Die Handwerkskammer Südthüringen sammelt noch bis Ende der Woche Friseurscheren ein. Wie ein Kammersprecher MDR THÜRINGEN auf Nachfrage sagte, wurde die Aktion der toten Scheren wegen der großen Resonanz um eine Woche verlängert. Bisher sind mehrere Hundert Scheren mit einer schwarzen Schleife von Friseuren aus ganz Deutschland angekommen.

Scheren-Übergabe in Berlin

Mit der Aktion wollen die Unternehmer auf ihre prekäre Lage in der Corona-Pandemie aufmerksam machen. Die Scheren sollen in der kommenden Woche in Berlin übergeben werden.

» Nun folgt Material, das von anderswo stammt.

(** [YearFromDay] is the year of the language definition: the one whose
    first day is the last first-of-January not after the day. *)
Lemma YearFromDay_spec y k :
  0 <= k < 365 + InLeapYear y -> YearFromDay (DayFromYear y + k) = y.
Proof.
  intro K.
  pose proof (DayFromYear_step y) as S0.
  pose proof (DayFromYear_step (y + 1)) as S1.
  pose proof (DayFromYear_step (y - 1)) as S2.
  replace (y - 1 + 1) with y in S2 by lia.
  pose proof (InLeapYear_bound y). pose proof (InLeapYear_bound (y + 1)).
  pose proof (InLeapYear_bound (y - 1)).
  unfold YearFromDay.
  set (d := DayFromYear y + k).
  assert (Y0 : y - 1 <= 1970 + 400 * d / 146097 <= y + 1).
  { subst d. unfold DayFromYear. Z.div_mod_to_equations. lia. }
  set (y0 := 1970 + 400 * d / 146097) in *.
  assert (C : y0 = y - 1 \/ y0 = y \/ y0 = y + 1) by lia.
  destruct C as [-> | [-> | ->]].
  - replace (y - 1 + 1) with y by lia.
    destruct (Z.leb_spec (DayFromYear y) d); [lia | subst d; lia].
  - destruct (Z.leb_spec (DayFromYear (y + 1)) d); [subst d; lia|].
    destruct (Z.leb_spec (DayFromYear y) d); [lia | subst d; lia].
  - destruct (Z.leb_spec (DayFromYear (y + 1 + 1)) d); [subst d; lia|].
    destruct (Z.leb_spec (DayFromYear (y + 1)) d); [subst d; lia | lia].
Qed.

Ltac month_cases C D :=
  repeat (destruct C as [-> | C]); try subst;
  match type of D with
  | context [monthStart _ (?k + 1)] =>
      let k' := eval vm_compute in (k + 1) in change (k + 1) with k' in D
  end;
  cbn [monthStart monthOfDay] in D |- *.

(** The calendar day of day [d] of month [m] of year [y] is [(y, m, d)]. *)
Lemma civilOfDay_day y m d :
  0 <= m <= 11 -> 1 <= d <= daysInMonth y (m + 1) ->
  civilOfDay (DayFromYear y + monthStart (InLeapYear y) m + d - 1) = (y, m, d).
Proof.
  intros M D. unfold daysInMonth in D.
  replace (m + 1 - 1) with m in D by lia.
  pose proof (InLeapYear_bound y) as L.
  assert (C : m = 0 \/ m = 1 \/ m = 2 \/ m = 3 \/ m = 4 \/ m = 5 \/ m = 6
              \/ m = 7 \/ m = 8 \/ m = 9 \/ m = 10 \/ m = 11) by lia.
  assert (K : 0 <= monthStart (InLeapYear y) m + d - 1 < 365 + InLeapYear y).
  { set (leap := InLeapYear y) in *. clearbody leap. month_cases C D; lia. }
  unfold civilOfDay.
  replace (DayFromYear y + monthStart (InLeapYear y) m + d - 1)
    with (DayFromYear y + (monthStart (InLeapYear y) m + d - 1)) by lia.
  rewrite (YearFromDay_spec y _ K).
  replace (DayFromYear y + (monthStart (InLeapYear y) m + d - 1) - DayFromYear y)
    with (monthStart (InLeapYear y) m + d - 1) by lia.
  clear K. set (leap := InLeapYear y) in *. clearbody leap.
  month_cases C D; order_tests; cbn [monthStart]; f_equal; lia.
Qed.

(** *** The records of the webhook *)

(** The scan of the columns adds, in the order of the columns, one row
    for every column that holds an activity. *)
Lemma scanColumns_eq item fd fairValue linkValue jsonData :
  Calendar.scanColumns item fd fairValue linkValue jsonData =
  (jsonData ++
   map (fun colName =>
          [JStr fd; JStr (colName ++ ": " ++ toStr (getProp item colName));
           fairValue; linkValue])
     (filter (fun colName => Calendar.hasActivity (getProp item colName))
        Calendar.eventColumns))%list.
Proof.
  unfold Calendar.scanColumns. generalize Calendar.eventColumns as cols.
  intro cols. revert jsonData.
  induction cols as [|c cols IH]; intro jsonData; cbn [fold_left filter map].
  - now rewrite app_nil_r.
  - rewrite IH. destruct (Calendar.hasActivity (getProp item c)).
    + cbn [map]. now rewrite <- app_assoc.
    + reflexivity.
Qed.

Lemma adaptRecord_app h year item jsonData :
  Calendar.adaptRecord h year item jsonData =
  (jsonData ++ Calendar.adaptRecord h year item [])%list.
Proof.
  unfold Calendar.adaptRecord.
  destruct (negb (truthy _)); [symmetry; apply app_nil_r|].
  destruct (orElse (orElse (getProp item "Date") (getProp item "date")) (JStr ""));
    try (symmetry; apply app_nil_r).
  rewrite (scanColumns_eq _ _ _ _ jsonData), (scanColumns_eq _ _ _ _ []).
  rewrite app_nil_l. reflexivity.
Qed.

Lemma webhookDate_shape h year s :
  Calendar.webhookDate h year s = "NaN-NaN-NaN"
  \/ (numeralChars (Calendar.webhookDate h year s) = true
      /\ Calendar.webhookDate h year s <> "").
Proof.
  unfold Calendar.webhookDate. destruct (newDate _ _ _ _); [right|now left].
  apply formatLocal_numeral.
Qed.

Lemma adaptRecord_rows h year item :
  Forall webhookRow (Calendar.adaptRecord h year item []).
Proof.
  unfold Calendar.adaptRecord.
  destruct (negb (truthy _)); [apply Forall_nil|].
  destruct (orElse (orElse (getProp item "Date") (getProp item "date")) (JStr ""));
    try apply Forall_nil.
  rewrite (scanColumns_eq _ _ _ _ []), app_nil_l.
  apply Forall_forall. intros r I. apply in_map_iff in I.
  destruct I as (c & <- & _).
  eexists _, _, _, _. split; [reflexivity|apply webhookDate_shape].
Qed.

Lemma adaptRecords_rows h year items : forall jsonData,
  Forall webhookRow jsonData ->
  Forall webhookRow
    (fold_left (fun acc item => Calendar.adaptRecord h year item acc) items jsonData).
Proof.
  induction items as [|item items IH]; intros jsonData F; cbn [fold_left].
  - exact F.
  - apply IH. rewrite adaptRecord_app. apply Forall_app. split; [exact F|].
    apply adaptRecord_rows.
Qed.

(** *** Counting the rows of a batch *)

Lemma processImportedData_counts p clock data st :
  let result := Calendar.processImportedData p clock data st in
  fst (snd result) + snd (snd result) =
    counted (skipn (Calendar.startIndex data) data)
  /\ 0 <= snd (snd result)
  /\ fst (snd result) =
     Z.of_nat (List.length (Calendar.events (fst result)))
     - Z.of_nat (List.length (Calendar.events st)).
Proof.
  cbv zeta. unfold Calendar.processImportedData. cbn [fst snd].
  match goal with
  | |- context [Calendar.importRows p clock ?i ?rows ?acc] =>
      pose proof (importRows_counts p clock rows i acc) as H;
      cbv zeta in H; cbn [Calendar.importedCount Calendar.skippedCount
                            Calendar.store] in H;
      set (final := Calendar.importRows p clock i rows acc) in *
  end.
  assert (E : Calendar.events
                (if 0 <? Calendar.importedCount final
                 then Calendar.populateFairFilter
                        (Calendar.saveEvents (Calendar.setEvents (Calendar.store final) st))
                 else Calendar.setEvents (Calendar.store final) st)
              = Calendar.store final) by (now destruct (0 <? _)).
  rewrite E. lia.
Qed.

Lemma appjs_processImportedData_counts p clock data st :
  let result := AppJs.processImportedData p clock data st in
  fst (snd result) + snd (snd result) =
    counted (skipn (Calendar.startIndex data) data)
  /\ 0 <= snd (snd result)
  /\ fst (snd result) =
     Z.of_nat (List.length (AppJs.events (fst result)))
     - Z.of_nat (List.length (AppJs.events st)).
Proof.
  cbv zeta. unfold AppJs.processImportedData. cbn [fst snd AppJs.events].
  match goal with
  | |- context [AppJs.importRows p clock ?i ?rows ?acc] =>
      pose proof (appjs_importRows_counts p clock rows i acc) as H;
      cbv zeta in H; cbn [AppJs.importedCount AppJs.skippedCount
                            AppJs.store] in H
  end.
  lia.
Qed.

(** C7. The two counts of a batch add up to the number of rows after the
    header row that have at least two cells, in both variants, and the
    imported count is the number of events the store gained.  A row with
    fewer than two cells is counted in neither total; a row with two or
    more cells whose date or title is empty after trimming is counted as
    skipped.  Every row the webhook fan-out builds has four cells and
    none is taken for a header, so for a webhook batch the two counts add
    up to the number of rows the fan-out produced. *)
Theorem count_accounting (p : Calendar.platform) (clock : Z -> Z)
    (data : list Calendar.row) (st : Calendar.State) (st0 : AppJs.State)
    (now i : Z) (r : Calendar.row) (acc : Calendar.progress)
    (year : Z) (items : list json) :
  (let result := Calendar.processImportedData p clock data st in
   fst (snd result) + snd (snd result) =
     counted (skipn (Calendar.startIndex data) data)
   /\ fst (snd result) =
      Z.of_nat (List.length (Calendar.events (fst result)))
      - Z.of_nat (List.length (Calendar.events st)))
  /\ (let result := AppJs.processImportedData p clock data st0 in
      fst (snd result) + snd (snd result) =
        counted (skipn (Calendar.startIndex data) data)
      /\ fst (snd result) =
         Z.of_nat (List.length (AppJs.events (fst result)))
         - Z.of_nat (List.length (AppJs.events st0)))
  /\ ((List.length r < 2)%nat -> Calendar.importRow p now i r acc = acc)
  /\ ((2 <= List.length r)%nat ->
      Calendar.cellText (Calendar.cell r 0) = ""
      \/ Calendar.cellText (Calendar.cell r 1) = "" ->
      Calendar.importRow p now i r acc =
        {| Calendar.store := Calendar.store acc;
           Calendar.importedCount := Calendar.importedCount acc;
           Calendar.skippedCount := Calendar.skippedCount acc + 1 |})
  /\ (forall st' imported skipped,
        Calendar.importFromWebhook p year clock (Calendar.Body (JArr items)) st
          = (st', Calendar.Imported imported skipped) ->
        imported + skipped =
          Z.of_nat (List.length
            (fold_left (fun rows item =>
                          Calendar.adaptRecord (Calendar.jsHost p) year item rows)
               items []))).
Proof.
  split; [|split; [|split; [|split]]].
  - pose proof (processImportedData_counts p clock data st) as H.
    cbv zeta in H |- *. tauto.
  - pose proof (appjs_processImportedData_counts p clock data st0) as H.
    cbv zeta in H |- *. tauto.
  - intro L. unfold Calendar.importRow.
    destruct (Nat.ltb_spec (List.length r) 2); [reflexivity|lia].
  - intros L E. unfold Calendar.importRow.
    destruct (Nat.ltb_spec (List.length r) 2); [lia|].
    destruct E as [-> | ->]; cbn [nonEmpty negb orb]; [reflexivity|].
    now rewrite orb_true_r.
  - intros st' imported skipped.
    unfold Calendar.importFromWebhook. cbn [Calendar.dataArray].
    destruct (existsb Calendar.isNull items); [discriminate|].
    pose proof (adaptRecords_rows (Calendar.jsHost p) year items [] (Forall_nil _)) as F.
    destruct (fold_left _ items []) as [|r0 rows] eqn:J; [discriminate|].
    pose proof (processImportedData_counts p clock (r0 :: rows) st) as H.
    cbv zeta in H.
    destruct (Calendar.processImportedData p clock (r0 :: rows) st)
      as [st1 [imp skip]].
    cbn [fst snd] in H. intro E; injection E as _ <- <-.
    rewrite (webhookRow_no_header r0 rows) in H by (now inversion F).
    cbn [skipn] in H. rewrite (webhookRows_counted _ F) in H. tauto.
Qed.
Lemma update_each_null (id : string) (partial : Store.TaskPatch) (items : list jsval) :
  In JNull items ->
  forall u w, exists e w', Store.update_each rt id partial items u w = (Throw e, w').
Proof.
  induction items as [|t items IH]; [intros [] |]. intros [-> | Hin] u w.
  - cbn. eauto.
  - cbn [Store.update_each]. unfold bind at 1. unfold lift at 1.
    destruct (Store.id_is id t) as [[]|]; [| | eauto].
    + unfold bind at 1. unfold new_Date_toISOString at 1. unfold bind at 1.
      match goal with |- context [Store.update_each rt id partial items ?u' ?w'] =>
        destruct (IH Hin u' w') as (e & w2 & ->) end. eauto.
    + unfold bind at 1.
      match goal with |- context [Store.update_each rt id partial items ?u' ?w'] =>
        destruct (IH Hin u' w') as (e & w2 & ->) end. eauto.
Qed.

Lemma update_miss (id : string) (partial : Store.TaskPatch) (w : World) :
  Forall (fun t => Store.id_is id t = Ok false) (stored w) ->
  Store.update rt id partial w = (Ok None, snd (Store.saveAll (stored w) w)).
Proof.
  intros Hmiss. unfold Store.update. unfold bind at 1. rewrite getAll_total.
  unfold bind at 1. rewrite update_each_miss by done. reflexivity.
Qed.

Lemma update_hit (id : string) (partial : Store.TaskPatch) (w : World)
    (before after : list jsval) (o : gmap string jsval) :
  stored w = before ++ JObj o :: after ->
  o !! "id" = Some (JStr id) ->
  Forall (fun t => Store.id_is id t = Ok false) (before ++ after) ->
  let t' := updated_entry partial (clock_iso rt (tick w)) o in
  Store.update rt id partial w
  = (Ok (Some t'), snd (Store.saveAll (before ++ t' :: after) (advance w))).
Proof.
  intros Hstored Ho [Hb Ha]%Forall_app. cbn zeta.
  unfold Store.update. unfold bind at 1. rewrite getAll_total, Hstored.
  unfold bind at 1. rewrite (update_each_hit id partial before after o) by done.
  reflexivity.
Qed.

Lemma update_throws (id : string) (partial : Store.TaskPatch) (w : World) :
  In JNull (stored w) ->
  exists e w', Store.update rt id partial w = (Throw e, w') /\ disk w' = disk w.
Proof.
  intros Hnull. unfold Store.update. unfold bind at 1. rewrite getAll_total.
  unfold bind at 1.
  pose proof (update_each_disk id partial (stored w) None w) as Hdisk.
  destruct (update_each_null id partial (stored w) Hnull None w) as (e & w' & E).
  rewrite E in *. eauto.
Qed.

Lemma lookup_set_prop (k j : string) (x : option jsval) (o : gmap string jsval) :
  set_prop k x o !! j = if decide (k = j) then x else o !! j.
Proof.
  unfold set_prop. destruct x; case_decide; subst;
    rewrite ?lookup_insert_eq, ?lookup_delete_eq, ?lookup_insert_ne, ?lookup_delete_ne by done;
    reflexivity.
Qed.

Lemma lookup_spread_field {A} (k j : string) (inj : A -> jsval) (f : Store.field A)
    (o : gmap string jsval) :
  Store.spread_field k inj f o !! j
  = if decide (k = j) then merged inj f (o !! j) else o !! j.
Proof.
  destruct f; cbn [Store.spread_field merged].
  - by case_decide.
  - rewrite lookup_set_prop. by case_decide; subst.
Qed.

Lemma updated_entry_fields (partial : Store.TaskPatch) (now : string)
    (o : gmap string jsval) :
  let o' := <["updatedAt" := JStr now]> (Store.spread_patch partial o) in
  o' !! "updatedAt" = Some (JStr now) /\
  o' !! "title" = merged JStr (Store.p_title partial) (o !! "title") /\
  o' !! "description" = merged JStr (Store.p_description partial) (o !! "description") /\
  o' !! "done" = merged JBool (Store.p_done partial) (o !! "done") /\
  (forall k, k <> "title" -> k <> "description" -> k <> "updatedAt" -> k <> "done" ->
             o' !! k = o !! k).
Proof.
  cbn zeta. split; [apply lookup_insert_eq |].
  unfold Store.spread_patch.
  repeat split; intros;
    rewrite lookup_insert_ne by done;
    rewrite !lookup_spread_field;
    repeat case_decide; congruence.
Qed.


(** ** [remove] *)

Lemma filter_cb_nonnull (id : string) (items : list jsval) :
  forallb nonnull items = true ->
  filter_cb (Store.id_is_not id) items
  = Ok (List.filter (fun t => negb (has_id id t)) items).
Proof.
  induction items as [|t items IH]; [reflexivity |]. cbn [forallb].
  intros [Ht Hitems]%andb_prop. cbn [filter_cb List.filter].
  rewrite id_is_not_nonnull, IH by done. reflexivity.
Qed.

Lemma filter_cb_throws {A} (f : A -> result bool) (items : list A) (x : A)
    (e : js_error) :
  In x items -> f x = Throw e -> exists e', filter_cb f items = Throw e'.
Proof.
  induction items as [|t items IH]; [intros [] |]. intros [-> | Hin] Hx; cbn [filter_cb].
  - rewrite Hx. eauto.
  - destruct (f t); [| eauto]. destruct (IH Hin Hx) as [e' ->]. eauto.
Qed.

Lemma filter_twice (id : string) (items : list jsval) :
  List.filter (fun t => negb (has_id id t)) (List.filter (fun t => negb (has_id id t)) items)
  = List.filter (fun t => negb (has_id id t)) items.
Proof.
  induction items as [|t items IH]; [reflexivity |]. cbn [List.filter].
  destruct (negb (has_id id t)) eqn:E; [| exact IH].
  cbn [List.filter]. by rewrite E, IH.
Qed.

Lemma filter_all {A} (p : A -> bool) (items : list A) :
  forallb p items = true -> List.filter p items = items.
Proof.
  induction items as [|t items IH]; [reflexivity |]. cbn [forallb List.filter].
  intros [Ht Hitems]%andb_prop. by rewrite Ht, IH.
Qed.

Lemma forallb_filter {A} (p q : A -> bool) (items : list A) :
  forallb p items = true -> forallb p (List.filter q items) = true.
Proof.
  induction items as [|t items IH]; [done |]. cbn [forallb List.filter].
  intros [Ht Hitems]%andb_prop. destruct (q t); cbn [forallb]; rewrite ?Ht; auto.
Qed.

Lemma remove_nonnull (id : string) (w : World) :
  forallb nonnull (stored w) = true ->
  Store.remove id w
  = (Ok tt, snd (Store.saveAll (List.filter (fun t => negb (has_id id t)) (stored w)) w)).
Proof.
  intros Hn. unfold Store.remove. unfold bind at 1. rewrite getAll_total.
  unfold bind, lift. rewrite filter_cb_nonnull by done. reflexivity.
Qed.

Lemma remove_throws (id : string) (w : World) :
  In JNull (stored w) -> exists e, Store.remove id w = (Throw e, w).
Proof.
  intros Hnull.
  destruct (filter_cb_throws (Store.id_is_not id) _ JNull
              (TypeError "Cannot read properties of null") Hnull eq_refl) as [e He].
  exists e. unfold Store.remove, bind. rewrite getAll_total. unfold lift.
  rewrite He. reflexivity.
Qed.

(** C7. Whatever the collection, a second [remove] of the same id leaves
    it as the first left it, and a [remove] of an id no entry has leaves it
    as it was. On a collection of tasks (no null entry, whose [id] cannot be
    read) each call returns, the first leaves the collection without the
    entries of that id, and the second leaves the world exactly as it
    found it. *)
Theorem remove_idempotent (id : string) (w : World) :
  let w1 := snd (Store.remove id w) in
  let w2 := snd (Store.remove id w1) in
  stored w2 = stored w1 /\
  (forallb (fun t => negb (has_id id t)) (stored w) = true -> stored w1 = stored w) /\
  (forallb nonnull (stored w) = true ->
   Store.remove id w = (Ok tt, w1) /\
   Store.readAll w1
   = (Ok (List.filter (fun t => negb (has_id id t)) (stored w)), w1) /\
   Store.remove id w1 = (Ok tt, w1)).
Proof.
  cbn zeta. destruct (forallb nonnull (stored w)) eqn:Hn.
  - rewrite (remove_nonnull id w Hn). cbn [snd].
    assert (forallb nonnull
              (stored (snd (Store.saveAll
                              (List.filter (fun t => negb (has_id id t)) (stored w)) w)))
            = true) as Hn1 by (rewrite stored_saveAll; by apply forallb_filter).
    assert (Store.remove id
              (snd (Store.saveAll (List.filter (fun t => negb (has_id id t)) (stored w)) w))
            = (Ok tt,
               snd (Store.saveAll (List.filter (fun t => negb (has_id id t)) (stored w)) w)))
      as Hagain.
    { rewrite remove_nonnull by done. rewrite stored_saveAll, filter_twice.
      unfold Store.saveAll, setItem. cbn [snd disk tick]. by rewrite insert_insert_eq. }
    rewrite Hagain. cbn [snd]. split; [reflexivity |]. split.
    + intros Hmiss. rewrite stored_saveAll. by apply filter_all.
    + intros _. split; [reflexivity |]. split; [| reflexivity].
      unfold Store.readAll. apply getAll_saveAll.
  - destruct (remove_throws id w (forallb_nonnull_false _ Hn)) as [e He].
    rewrite He. cbn [snd]. rewrite He. cbn [snd]. split; [reflexivity |].
    split; [reflexivity | discriminate].
Qed.

End StoreFacts.

(* ===================================================================== *)
(** * Generated ids *)
(* ===================================================================== *)

Section Ids.

Variable rt : Runtime.

Lemma byte_hex_shape (b : Byte.byte) :
  String.length (Store.byte_hex b) = 2 /\ all_chars is_lower_hex (Store.byte_hex b) = true.
Proof. destruct b; split; reflexivity. Qed.

Lemma all_chars_append (p : ascii -> bool) (a b : string) :
  all_chars p (a +:+ b) = all_chars p a && all_chars p b.
Proof.
  induction a as [|c a IH]; [reflexivity |].
  change (p c && all_chars p (a +:+ b) = p c && all_chars p a && all_chars p b).
  rewrite IH. by rewrite andb_assoc.
Qed.

Lemma join_cons (x : string) (xs : list string) :
  Json.sep_by EmptyString (x :: xs) = x +:+ Json.sep_by EmptyString xs.
Proof. destruct xs; [by rewrite append_nil_r | reflexivity]. Qed.

Lemma hex_id_shape (bytes : list Byte.byte) :
  String.length (Json.sep_by EmptyString (map Store.byte_hex bytes)) = 2 * length bytes
  /\ all_chars is_lower_hex (Json.sep_by EmptyString (map Store.byte_hex bytes)) = true.
Proof.
  induction bytes as [|b bytes [IHl IHc]]; [done |].
  cbn [map]. rewrite join_cons, length_append, all_chars_append.
  destruct (byte_hex_shape b) as [-> ->]. rewrite IHl, IHc. cbn [length]. split; [lia | done].
Qed.

(** With Web Crypto the id is the sixteen bytes drawn, as 32 lower-case
    hex digits. *)
Lemma cryptoRandomId_crypto (draw : nat -> nat -> Byte.byte) (w : World) :
  crypto rt = Crypto draw ->
  exists id,
    Store.cryptoRandomId rt w = (Ok id, advance w) /\
    id = Json.sep_by EmptyString (map Store.byte_hex (map (draw (tick w)) (seq 0 16))) /\
    String.length id = 32 /\ all_chars is_lower_hex id = true.
Proof.
  intros Hc. eexists. split; [| split; [reflexivity |]].
  - unfold Store.cryptoRandomId, Store.random_bytes, try_catch, bind, ret. rewrite Hc.
    reflexivity.
  - destruct (hex_id_shape (map (draw (tick w)) (seq 0 16))) as [Hl Ha].
    rewrite Hl, Ha. done.
Qed.

(** The fallback runs when, and only when, [getRandomValues] throws. *)
Lemma cryptoRandomId_fallback (w : World) :
  crypto rt = CryptoThrows ->
  Store.cryptoRandomId rt w
  = (Ok (slice2 (random36 rt (tick w))
         +:+ Number_toString 36 (clock_ms rt (S (tick w)))),
     advance (advance w)).
Proof.
  intros Hc.
  unfold Store.cryptoRandomId, Store.random_bytes, try_catch, bind, ret, throw. rewrite Hc.
  reflexivity.
Qed.

(** Without a crypto object the optional chain skips the call, nothing is
    thrown, and the id is the sixteen zero bytes the array was born with. *)
Lemma cryptoRandomId_no_crypto (w : World) :
  crypto rt = NoCrypto ->
  Store.cryptoRandomId rt w = (Ok Sample.zero_id, w).
Proof.
  intros Hc.
  unfold Store.cryptoRandomId, Store.random_bytes, try_catch, bind, ret. rewrite Hc.
  reflexivity.
Qed.

Lemma task_id_get (t : jsval) (id : string) :
  get t "id" = Ok (Some (JStr id)) -> task_id t = Some id.
Proof.
  destruct t; try discriminate. cbn [get task_id]. by intros [= ->].
Qed.

Lemma create_no_crypto (task : Store.TaskInput) (w : World) :
  crypto rt = NoCrypto ->
  exists t w', Store.create rt task w = (Ok t, w') /\ task_id t = Some Sample.zero_id.
Proof.
  intros Hc. destruct (create_eval rt task w) as (id & w1 & Hid & Hcreate).
  rewrite cryptoRandomId_no_crypto in Hid by done. injection Hid as <- <-.
  eexists _, _. split; [exact Hcreate |].
  destruct (new_task_fields Sample.zero_id (clock_iso rt (tick w)) task) as (Hi & _).
  by apply task_id_get.
Qed.

End Ids.

(** C5, on the code. In a runtime without a crypto object, [create] after
    [create] returns a task whose id is the id of the task already in the
    collection. *)
Theorem create_reuses_id_without_crypto :
  exists t1 t2 w2,
    stored (Sample.one_task Sample.bare) = [t1] /\
    Store.create Sample.bare Sample.bread (Sample.one_task Sample.bare) = (Ok t2, w2) /\
    task_id t1 = Some Sample.zero_id /\
    task_id t2 = Some Sample.zero_id /\
    stored w2 = [t2; t1].
Proof.
  eexists _, _, _. split; [vm_compute; reflexivity |].
  split; [vm_compute; reflexivity |].
  split; [vm_compute; reflexivity |].
  split; vm_compute; reflexivity.
Qed.

(* ===================================================================== *)
(** * The Task Session *)
(* ===================================================================== *)

Section SessionFacts.

Variable rt : Runtime.

Lemma synced_stored (a : Session.App) :
  synced a <-> stored (Session.world a) = Session.tasks (Session.session a).
Proof.
  unfold synced, Store.readAll. rewrite getAll_total. split; [congruence |].
  by intros ->.
Qed.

Friseur-Öffnungen in Thüringen ab 1. März

Nach den Bund-Länder-Beschlüssen zu einer Verlängerung des Corona-Lockdowns sollen Friseure ab dem 1. März unter Auflagen wieder Haare schneiden können. Zunächst war in Thüringen geplant, bereits ab dem 20. Februar Friseursalons zu öffnen. Der Vorschlag konnte sich in der Bund-Länder-Konferenz am Mittwoch jedoch nicht durchsetzen.

Quelle: MDR THÜRINGEN/ls

Dieses Thema im Programm: MDR THÜRINGEN - Das Radio | Regionalnachrichten | 15. Februar 2021 | 12:30 Uhr

2 Kommentare

Ritter Runkel vor 23 Wochen

@Critica
Ich denke die heutige Situation ist mit 1989 nicht vergleichbar.
Im Übrigen, wie viele Prozent der DDR-Gesamtbevölkerung haben bis zum
09. November 1989 an Demonstrationen teilgenommen?

Critica vor 23 Wochen

Ich finde diese Aktion gut, sie hatte zumindest einen "Teil"erfolg. Nun dürfen auch die Floristen wieder öffnen, weil sie gemurrt haben. Jetzt müssen noch die Gastronomen leere Töpfe vor die Bürgermeisterämter stellen und die Hoteliers leere Betten, die Modeverkäufer "alte Hüte" und die Schuhverkäufer Gummistiefel. Denkt an 1989. Da haben die DDR-Bürger sehr viel geschafft. Stolz drauf!
P.S. Ich bin gespannt, ob der mde diesen Kommentar veröffentlichen darf.